東北関東大地震・大津波の後「じしんなんかにまけないぞこうほう」で、主として東京電力福島第一原子力発電所で起こった事故のことを書いてきました。原子力発電所が壊れるような大きな事故のことは、1986年のチェルノブイリ原子力発電所の炉心溶融・メルトダウンについて書かれたもので、少しは知っていました。その原子力発電所の炉心溶融・メルトダウンが、日本の原子力発電の現実になることは考えませんでした。それが起これば、誰も止められない、あってはならない事故、それが原子力発電所の大きな事故だからです。
原子力発電所の大きな事故・メルトダウンが起こってしまいました。受け身ではなく、自分の言葉で書いて向い合う、それが3月17日から始まりました。
東北地方で大きな地震があったことを知らされたのは、街づくりの会議が終わってからでした。緊急に集まる提案も、集まった時も、どこか余所事に見えました。その日の別の集まりも、それまでと同じ日常であることに違和感がありました。その日の夜から、おびただしい情報の嵐にされされることになります。自然災害は、起こってしまったその時、どうであれそこから新しい一歩を始めるよりありません。東京電力福島第一原子力発電所の事故は、終わりそうにない始まりを予感させるものがありました。電源の全てが断たれ、暴走しはじめた原子力発電所からは、聞き慣れない言葉も伝えられてきました。大量の放射能が大気中に放出される“ベント”などの言葉です。原子力発電所が大きな事故・メルトダウンになったのです。受身ではなく、それを見つめ、自分の言葉で書いて向い合う、それが「じしんなんかにまけないぞこうほう」です。
決して起こってはならない、起こってしまえば取り返しのつかない事故と向かい合い、かつ言葉にするのはた易くありませんでした。原子力発電所が大きな事故で、燃料が溶融する時の温度は決して人を寄せ付けない2800℃です。充満し漏れ出す放射能も決して人を寄せ付けません。人の作ったものが壊れた時、人の手には負えなくなってしまう、それが原子力発電所の事故です。起こらないことになっていた事故が、東京電力福島第一原子力発電所のメルトダウンです。

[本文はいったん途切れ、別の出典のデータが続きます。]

(* ===== verification/Lifecycle.v ===== *)
(** * The lifecycle of the two estimators

    Both classes inherit from sklearn's [BaseEstimator] and
    [TransformerMixin] (src/percentile.py, lines 9 and 109): a pipeline
    creates an instance with [__init__], reads and changes its parameters
    with [get_params] and [set_params], copies it with [clone], and calls [fit], [transform] and [fit_transform]
    (= [fit(X, y).transform(X)]) in any order, catching or not the
    exceptions they raise; the instance keeps the attributes written
    before an exception. This file states that lifecycle as a step
    relation on the instance (with numpy's random stream for [Encodings]),
    defines the instances reachable from [__init__], and proves invariants
    of every reachable instance by induction on reachability. *)

From S2P Require Import Prelude PyCore Pandas NumpyRandom Libraries LibraryModels Encodings NaNtreatment.
From stdpp Require Import strings.
From Stdlib Require Import QArith.

Local Open Scope nat_scope.
Local Open Scope py_scope.

Module EncodingsLifecycle.
Import Encodings.

Section Lifecycle.
Context `{CE : CategoryEncoders}.

(** [BaseEstimator.set_params(encoding_type=.., columns=.., return_categorical=..)]:
    each given parameter is stored as is, without the constructor's check. *)
Definition set_params (et cols rc : option pyval) (s : enc_self) : enc_self :=
  EncSelf (allowed_encodings s) (default (encoding_type s) et) (default (columns s) cols)
    (default (return_categorical s) rc) (categorical_cols s) (data_encode s) (enc s)
    (new_list s) (transformed s) (new_names s).

(** [BaseEstimator.get_params(deep=False)]: [getattr(self, name)] for each
    argument of [__init__] (line 15), read from the instance as it is now. *)
Definition get_params (s : enc_self) : pyval * pyval * pyval :=
  (encoding_type s, columns s, return_categorical s).

(** [sklearn.base.clone(self)]: the class's constructor called on a deep
    copy of [get_params(deep=False)], with [__init__]'s [assert] run again.
    Values are immutable in this model, so the copy is the value itself;
    clone's closing check, that the new instance's [get_params] returns
    the objects it was given (else [RuntimeError]), always passes because
    [__init__] stores them unchanged ([clone_params]). *)
Definition clone (en : env) (s : enc_self) : exc + enc_self :=
  let '(et, cols, rc) := get_params s in
  __init__ en et cols rc.

(** [TransformerMixin.fit_transform]: [self.fit(X, y).transform(X)]; [fit]
    returns [self] (line 75). *)
Definition fit_transform (en : env) (X : frame) (y : target) : PyM exc world frame :=
  do* fit en X y;
  transform X.

(** One call on the instance, whatever it returns or raises. *)
Inductive step (en : env) : world -> world -> Prop :=
| step_fit X y w : step en w (fit en X y w).2
| step_transform X w : step en w (transform X w).2
| step_set_params et cols rc w :
    step en w (World (set_params et cols rc (w_self w)) (w_rng w)).

(** The instances a program reaches from [__init__], numpy's stream
    starting at [g0]. *)
Inductive reachable (en : env) (g0 : rng) : world -> Prop :=
| reach_init et cols rc s : __init__ en et cols rc = inr s -> reachable en g0 (World s g0)
| reach_step w w' : reachable en g0 w -> step en w w' -> reachable en g0 w'.

(** ** The random stream only moves forward *)

Definition rng_rel (w w' : world) : Prop :=
  rng_draw (w_rng w') = rng_draw (w_rng w) /\ rng_pos (w_rng w) <= rng_pos (w_rng w').

#[export] Instance rng_rel_preorder : PreOrder rng_rel.
Proof.
  unfold rng_rel. split; [intros w; split; [done|lia]|].
  intros w1 w2 w3 [H1 H1'] [H2 H2']. split; [congruence|lia].
Qed.

Ltac rng_close :=
  unfold rng_rel; cbn [w_rng w_self];
  first [ split; [reflexivity|lia]
        | match goal with
          | |- context [permutation ?n ?g] =>
              destruct (permutation_draws n g) as [Hpos Hdraw]; split; [exact Hdraw|lia]
          end ].

Lemma fit_rng en X y : preserves rng_rel (fit en X y).
Proof. unfold fit. repeat (first [preserves_step ltac:(rng_close) | unfold_step]). Qed.

Lemma transform_rng X : preserves rng_rel (transform X).
Proof. unfold transform. repeat (first [preserves_step ltac:(rng_close) | unfold_step]). Qed.

Lemma step_rng en w w' : step en w w' -> rng_rel w w'.
Proof. intros []; [apply fit_rng|apply transform_rng|rng_close]. Qed.

Lemma step_params en w w' :
  step en w w' -> allowed_encodings (w_self w') = allowed_encodings (w_self w).
Proof.
  intros [X y w0|X w0|et cols rc w0]; [| |done].
  - pose proof (fit_keeps_params en X y w0) as H. unfold same_proj, params in H. congruence.
  - pose proof (transform_keeps_params X w0) as H. unfold same_proj, params in H. congruence.
Qed.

壊れてしまって、決して人を寄せ付けない原子炉から高濃度の放射能が大気中、海に放出され、人々の生活の営みを根底から脅かしています。
最悪のことが起こって、それを止めることも逃れることもできない時、何によって立ち向かうのかが問われています。人は、ささやかな一歩をささやかに積み重ねることで生きているのに、圧倒的な暴力がそれを粉々に打ち砕いてしまう、それが原子力発電所の事故です。受け身ではなく、それを見つめる自分の言葉で向い合うことが、3月17日からの営みの中心になりました。少しでも立ち止れば言葉が見つからなくなってしまう状況の一日一日が、その日から始まりました。
「じしんなんかにまけないぞこうほうNo.33」に、その日の朝に読んだ旧約聖書箴言の言葉を紹介することになりました。箴言第4章6~7節は「知恵を捨てるな、それはあなたを守る。それを愛せよ、それはあなたを保つ。知恵の初めはこれである。知恵を得よ。あなたが何を得るにしても、悟りを得よ・・・」です。知恵は「近代科学において典型的な形で見られるような、世界に関する方法的・理論的な認識活動、あるいはそのような活動を通して獲得される知識の総体としての知恵と思っている」何かではなく、「実生活の中で、さまざまな問題や困難に遭遇する。これらの日常の課題を巧みに解決・処理し、時と場合に応じて適切に行動する能力」なのだと解説されます。(「旧約聖書 箴言」解説、勝村弘也)。と言われている知恵を駆使したとしても、原子力発電所が並んで3つメルトダウンするような大きな事故を、「巧みに解決・処理」できるようには思えません。出来そうなことがあるとすれば、解決も処理もできない、更なる最悪を引き受ける覚悟のように思えます。広瀬隆が「福島原発メルトダウン」(朝日新聞出版、2011年5月)で「福島第一原発事故というような原発災害による放射能汚染は、あまりにも大きくなりました。私たちはどうすべきか」「とくに若い世代、幼児、妊婦や若い女性は、約250キロメートルを最低限の退避圏」とすること「30歳を超えた個人は危険性を自ら判断し、人生を選択できるようにした上で、農家と漁業者を守るためにすべての出荷制限を取り払い、みながすべての放射能汚染食品を食べるほかない。汚染水も飲む。政府は『ただちに健康に影響はない』と言い続ける。」「福島県の学童は、原発内の労働と同じ条件(既に、一般公衆の被ばく防止のための放射線量、毎時0.6マイクロシーベルト)に達しています。一刻も早く、授業を中止して、学童疎開をしなければならない」と書いているのも、解決も処理もできない更なる最悪を引き受ける覚悟のように思えます。